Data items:
(* ===== verification/NFSObjects.v ===== *)
(** * The objects an NFS server is made of

    What the builder chains of helper_kernel_nfs_server.go and
    provisioner_kernel_nfs_server.go build, written out, and exactly when they
    fail. *)

From S2P Require Import Prelude GoStrings K8sTypes BuilderCore MetaHelper Hook Prog KubeAPI.
From S2P Require Import Env VolumeConfig NodeAffinity NFSServer Provisioner.
From S2P Require PVCBuilder PVBuilder ServiceBuilder VolumeBuilder ContainerBuilder PodTemplateBuilder DeploymentBuilder.

Section Objects.
Context {C : CoreTypes} {P : PatchLib} {Y : MayaConfig} {M : MayaEnv}.

Lemma length_str_0 (s : string) : bool_decide (String.length s = 0) = bool_decide (s = EmptyString).
Proof. apply bool_decide_ext. by destruct s. Qed.

Lemma gomap_len_insert {V} k (v : V) m :
  bool_decide (gomap_len (Some (<[k := v]> m)) = 0) = false.
Proof.
  apply bool_decide_eq_false_2. unfold gomap_len, gomap_get; simpl.
  rewrite map_size_empty_iff. apply insert_non_empty.
Qed.

Lemma gomap_len_singleton {V} k (v : V) :
  bool_decide (gomap_len (Some ({[k := v]} : gmap string V)) = 0) = false.
Proof. apply gomap_len_insert. Qed.

Lemma nfs_name_nonempty opts : bool_decide (nfs_name opts = EmptyString) = false.
Proof. done. Qed.

(** ** The backend claim *)

Definition or_default (ns : string) : string :=
  if decide (String.length ns = 0) then "default" else ns.

Definition backend_pvc (p : Provisioner) (opts : KernelNFSServerOptions) (q : Quantity)
  : PersistentVolumeClaim :=
  mkPVC _
    (mkMeta _ (nfs_name opts) EmptyString (or_default (serverNamespace p)) EmptyString 0
       (backend_pvc_labels opts) None [] [])
    (mkPVCSpec _
       (if decide (String.length (backendStorageClass opts) = 0) then None
        else Some (backendStorageClass opts))
       [ReadWriteOnce] (Some {[ResourceStorage := q]}) None EmptyString)
    EmptyString.

Lemma backend_pvc_Build p opts :
  PVCBuilder.Build (backend_pvc_builder p opts) =
  match ParseQuantity (capacity opts) with
  | Ok q => Ok (backend_pvc p opts q)
  | Err err => Err (ErrList EmptyString
      [ErrWrap err ("failed to build PVC object: failed to parse capacity {"
                    +:+ capacity opts +:+ "}")])
  end.
Proof.
  unfold backend_pvc_builder, PVCBuilder.WithName, PVCBuilder.WithLabels, PVCBuilder.WithNamespace,
    PVCBuilder.WithAccessModeRWO, PVCBuilder.WithAccessModes, PVCBuilder.WithCapacity,
    PVCBuilder.WithStorageClass. cbv zeta.
  rewrite length_str_0, nfs_name_nonempty. unfold backend_pvc_labels. rewrite gomap_len_insert.
  unfold backend_pvc, or_default.
  destruct (ParseQuantity (capacity opts)) as [q|e];
    destruct (decide (String.length (backendStorageClass opts) = 0)),
      (decide (String.length (serverNamespace p) = 0));
    cbn; try done; unfold PVCBuilder.Build, build, PVCBuilder.on_meta, PVCBuilder.on_spec,
      PVCBuilder.merge_labels; cbn; by rewrite range_insert_empty.
Qed.

(** ** The service *)

Definition nfs_service (p : Provisioner) (opts : KernelNFSServerOptions) : Service :=
  mkService _
    (mkMeta _ (nfs_name opts) EmptyString (serverNamespace p) EmptyString 0 None None [] [])
    (mkServiceSpec (Some {["openebs.io/nfs-server" := deploymentName opts]})
       [mkServicePort "nfs" NFSServerPort; mkServicePort "rpcbind" RPCBindPort]
       EmptyString EmptyString).

Lemma service_Build p opts :
  ServiceBuilder.Build (service_builder p opts (nfs_name opts)) =
  if decide (serverNamespace p = EmptyString)
  then Err (ErrList EmptyString [ErrNew "failed to build service object: missing namespace"])
  else Ok (nfs_service p opts).
Proof.
  unfold service_builder, ServiceBuilder.WithName, ServiceBuilder.WithNamespace,
    ServiceBuilder.WithPorts, ServiceBuilder.WithSelectorsNew. cbv zeta.
  rewrite !length_str_0, nfs_name_nonempty, gomap_len_singleton.
  case_decide as Hn; [rewrite (bool_decide_eq_true_2 (serverNamespace p = EmptyString)) by done
                     |rewrite (bool_decide_eq_false_2 (serverNamespace p = EmptyString)) by done];
    cbn; [done|].
  unfold ServiceBuilder.Build, build, nfs_service, ServiceBuilder.on_meta, ServiceBuilder.on_spec,
    ServiceBuilder.copy_map; cbn. by rewrite range_insert_empty.
Qed.

(** ** The deployment *)

Definition server_container_obj (opts : KernelNFSServerOptions) : Container :=
  mkContainer _ "nfs-server" getNFSServerImage [] [] EmptyString
    [mkContainerPort "nfs" NFSServerPort; mkContainerPort "rpcbind" RPCBindPort]
    [] (Some (server_envs opts)) (default emptyResources (resources opts))
    [mkVolumeMount "exports-dir" "/nfsshare"] [] None None None EmptyString EmptyString
    PullIfNotPresent (Some (Some true)) false false false.

Lemma server_container_Build opts :
  (ContainerBuilder.Build (server_container opts)).2 =
  if decide (getNFSServerImage = EmptyString)
  then Err (ErrList "validation errors: " [ErrNew "failed to build container object: missing image"])
  else Ok (server_container_obj opts).
Proof.
  unfold server_container, ContainerBuilder.WithImage. cbv zeta. rewrite length_str_0.
  case_decide as Hi; [rewrite (bool_decide_eq_true_2 (getNFSServerImage = EmptyString)) by done
                     |rewrite (bool_decide_eq_false_2 (getNFSServerImage = EmptyString)) by done];
    done.
Qed.

Definition server_pod_obj (p : Provisioner) (opts : KernelNFSServerOptions) (deployName : string)
  : PodTemplateSpec :=
  mkPodTemplate _
    (mkMeta _ EmptyString EmptyString EmptyString EmptyString 0
       (deploy_label_selector opts deployName) None [] [])
    (mkPodSpec _ None EmptyString EmptyString
       (if decide (String.length getNfsServerImagePullSecret <> 0)
        then [getNfsServerImagePullSecret] else [])
       (Some (fsGroup opts))
       (if decide (length (nodeAffinity p) = 0) then None
        else Some (mkAffinity (Some (Some [nodeAffinity p]))))
       [] [server_container_obj opts]
       [mkVolume _ "exports-dir" (mkVolumeSource _ None None None (Some (backendPvcName opts)) None)]).

Lemma copy_deploy_labels opts dn :
  PodTemplateBuilder.copy_map (deploy_label_selector opts dn) = deploy_label_selector opts dn.
Proof.
  unfold PodTemplateBuilder.copy_map, deploy_label_selector, gomap_get; cbn.
  by rewrite range_insert_empty.
Qed.

Lemma deploy_labels_len opts dn :
  bool_decide (gomap_len (deploy_label_selector opts dn) = 0) = false.
Proof. apply gomap_len_insert. Qed.

Definition buildable (opts : KernelNFSServerOptions) : Prop :=
  getNFSServerImage <> EmptyString /\ backendPvcName opts <> EmptyString.

#[export] Instance buildable_dec opts : Decision (buildable opts).
Proof. unfold buildable. apply _. Defined.

Lemma server_pod_Build p opts dn :
  buildable opts -> PodTemplateBuilder.Build (server_pod p opts dn) = Ok (server_pod_obj p opts dn).
Proof.
  intros [Hi Hp]. unfold server_pod, PodTemplateBuilder.WithLabelsNew,
    PodTemplateBuilder.WithNodeAffinityMatchExpressions, PodTemplateBuilder.WithImagePullSecret,
    PodTemplateBuilder.WithContainerBuildersNew, PodTemplateBuilder.WithVolumeBuilders,
    PodTemplateBuilder.build_containers, PodTemplateBuilder.append_volumes,
    VolumeBuilder.WithPVCSource. cbv zeta.
  rewrite server_container_Build, (decide_False (P := getNFSServerImage = EmptyString)) by done.
  rewrite length_str_0, (bool_decide_eq_false_2 (backendPvcName opts = EmptyString)) by done.
  unfold server_pod_obj. rewrite copy_deploy_labels.
  rewrite deploy_labels_len.
  destruct (decide (length (nodeAffinity p) = 0)), (decide (String.length getNfsServerImagePullSecret <> 0));
    reflexivity.
Qed.

Definition server_deployment (p : Provisioner) (opts : KernelNFSServerOptions) : Deployment :=
  mkDeployment _
    (mkMeta _ (nfs_name opts) EmptyString (serverNamespace p) EmptyString 0
       (deploy_label_selector opts (nfs_name opts)) None [] [])
    (mkDeploymentSpec _ (Some (deploy_label_selector opts (nfs_name opts))) None
       RecreateDeploymentStrategyType (server_pod_obj p opts (nfs_name opts)))
    (mkDeploymentStatus [] 0 0 0 0 0).

Lemma deployment_Build p opts :
  buildable opts -> serverNamespace p <> EmptyString ->
  DeploymentBuilder.Build (deployment_builder p opts (nfs_name opts)) = Ok (server_deployment p opts).
Proof.
  intros Hb Hn. unfold deployment_builder, DeploymentBuilder.WithName, DeploymentBuilder.WithNamespace,
    DeploymentBuilder.WithLabelsNew, DeploymentBuilder.WithSelectorMatchLabelsNew,
    DeploymentBuilder.WithPodTemplateSpecBuilder. cbv zeta.
  rewrite !length_str_0, nfs_name_nonempty, (bool_decide_eq_false_2 (serverNamespace p = EmptyString)) by done.
  rewrite server_pod_Build by done. unfold server_deployment.
  assert (Hc : DeploymentBuilder.copy_map (deploy_label_selector opts (nfs_name opts)) =
               deploy_label_selector opts (nfs_name opts)) by apply copy_deploy_labels.
  rewrite Hc, deploy_labels_len. reflexivity.
Qed.
Lemma server_pod_Build_fails p opts dn :
  ~ buildable opts -> is_ok (PodTemplateBuilder.Build (server_pod p opts dn)) = false.
Proof.
  intros Hb. unfold server_pod, PodTemplateBuilder.WithLabelsNew,
    PodTemplateBuilder.WithNodeAffinityMatchExpressions, PodTemplateBuilder.WithImagePullSecret,
    PodTemplateBuilder.WithContainerBuildersNew, PodTemplateBuilder.WithVolumeBuilders,
    PodTemplateBuilder.build_containers, PodTemplateBuilder.append_volumes,
    VolumeBuilder.WithPVCSource. cbv zeta.
  rewrite server_container_Build, length_str_0, deploy_labels_len. unfold buildable in Hb.
  destruct (decide (getNFSServerImage = EmptyString)) as [Hi|Hi].
  - destruct (bool_decide (backendPvcName opts = EmptyString)),
      (decide (length (nodeAffinity p) = 0)), (decide (String.length getNfsServerImagePullSecret <> 0));
      reflexivity.
  - rewrite (bool_decide_eq_true_2 (backendPvcName opts = EmptyString))
      by (apply dec_stable; tauto).
    destruct (decide (length (nodeAffinity p) = 0)), (decide (String.length getNfsServerImagePullSecret <> 0));
      reflexivity.
Qed.

(** The deployment builds exactly when there is an image, a backend claim and a
    namespace, and then it is [server_deployment]. *)
Lemma deployment_Build_spec p opts :
  match DeploymentBuilder.Build (deployment_builder p opts (nfs_name opts)) with
  | Ok d => buildable opts /\ serverNamespace p <> EmptyString /\ d = server_deployment p opts
  | Err _ => ~ (buildable opts /\ serverNamespace p <> EmptyString)
  end.
Proof.
  destruct (decide (buildable opts /\ serverNamespace p <> EmptyString)) as [[Hb Hn]|Hf].
  { by rewrite deployment_Build. }
  assert (is_ok (DeploymentBuilder.Build (deployment_builder p opts (nfs_name opts))) = false) as Hk;
    [|by destruct (DeploymentBuilder.Build _)].
  unfold deployment_builder, DeploymentBuilder.WithName, DeploymentBuilder.WithNamespace,
    DeploymentBuilder.WithLabelsNew, DeploymentBuilder.WithSelectorMatchLabelsNew,
    DeploymentBuilder.WithPodTemplateSpecBuilder. cbv zeta.
  rewrite !length_str_0, nfs_name_nonempty, deploy_labels_len.
  destruct (decide (serverNamespace p = EmptyString)) as [Hn|Hn].
  - rewrite (bool_decide_eq_true_2 (serverNamespace p = EmptyString)) by done.
    destruct (PodTemplateBuilder.Build (server_pod p opts (nfs_name opts))); reflexivity.
  - pose proof (server_pod_Build_fails p opts (nfs_name opts) ltac:(tauto)) as Hp.
    rewrite (bool_decide_eq_false_2 (serverNamespace p = EmptyString)) by done.
    by destruct (PodTemplateBuilder.Build (server_pod p opts (nfs_name opts))).
Qed.

(** ** The NFS volume *)

Definition nfs_pv (opts : ProvisionOptions) (reclaimPolicy nfsService : string) : PersistentVolume :=
  mkPV _
    (mkMeta _ (po_PVName opts) EmptyString EmptyString EmptyString 0
       (Some {[CASTypeKey := "nfs-kernel"]}) None [] [])
    (mkPVSpec _ reclaimPolicy None (pvc_AccessModes (pvc_spec (po_PVC opts)))
       (Some {[ResourceStorage := storage_request (pvc_Requests (pvc_spec (po_PVC opts)))]})
       (mkPVSource (Some (mkNFS nfsService "/" false)) None None) None
       (sc_MountOptions (po_StorageClass opts)) None).

(** The volume builds exactly when it has a name, an access mode and a server
    address. *)
Lemma nfs_pv_Build_spec opts rp addr :
  match PVBuilder.Build (nfs_pv_builder opts rp addr) with
  | Ok pv => pv = nfs_pv opts rp addr
  | Err _ => po_PVName opts = EmptyString \/ pvc_AccessModes (pvc_spec (po_PVC opts)) = [] \/
             addr = EmptyString
  end.
Proof.
  unfold nfs_pv_builder, PVBuilder.WithName, PVBuilder.WithLabels, PVBuilder.WithAccessModes,
    PVBuilder.WithMountOptions, PVBuilder.WithNFS, nfs_pv. cbv zeta.
  rewrite length_str_0, gomap_len_singleton.
  destruct (bool_decide (po_PVName opts = EmptyString)) eqn:Hn,
    (pvc_AccessModes (pvc_spec (po_PVC opts))) as [|m ms] eqn:Hm,
    (decide (String.length addr = 0)) as [Ha|Ha],
    (sc_MountOptions (po_StorageClass opts)) as [|mo mos] eqn:Hmo;
    simpl;
    try apply bool_decide_eq_true in Hn; try (left; exact Hn);
    try (right; left; reflexivity);
    try (right; right; by destruct addr).
  all: unfold PVBuilder.on_spec; cbn; rewrite ?Hm, ?Hmo; reflexivity.
Qed.
End Objects.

#### [ABOUT THIS TASK]
All that is needed is the exact run of lines above from the line containing "(deploy_label_selector opts deployName)" through the line containing "[] [server_container_obj opts]", both of them included.

#### [RESPONSE]
       (deploy_label_selector opts deployName) None [] [])
    (mkPodSpec _ None EmptyString EmptyString
       (if decide (String.length getNfsServerImagePullSecret <> 0)
        then [getNfsServerImagePullSecret] else [])
       (Some (fsGroup opts))
       (if decide (length (nodeAffinity p) = 0) then None
        else Some (mkAffinity (Some (Some [nodeAffinity p]))))
       [] [server_container_obj opts]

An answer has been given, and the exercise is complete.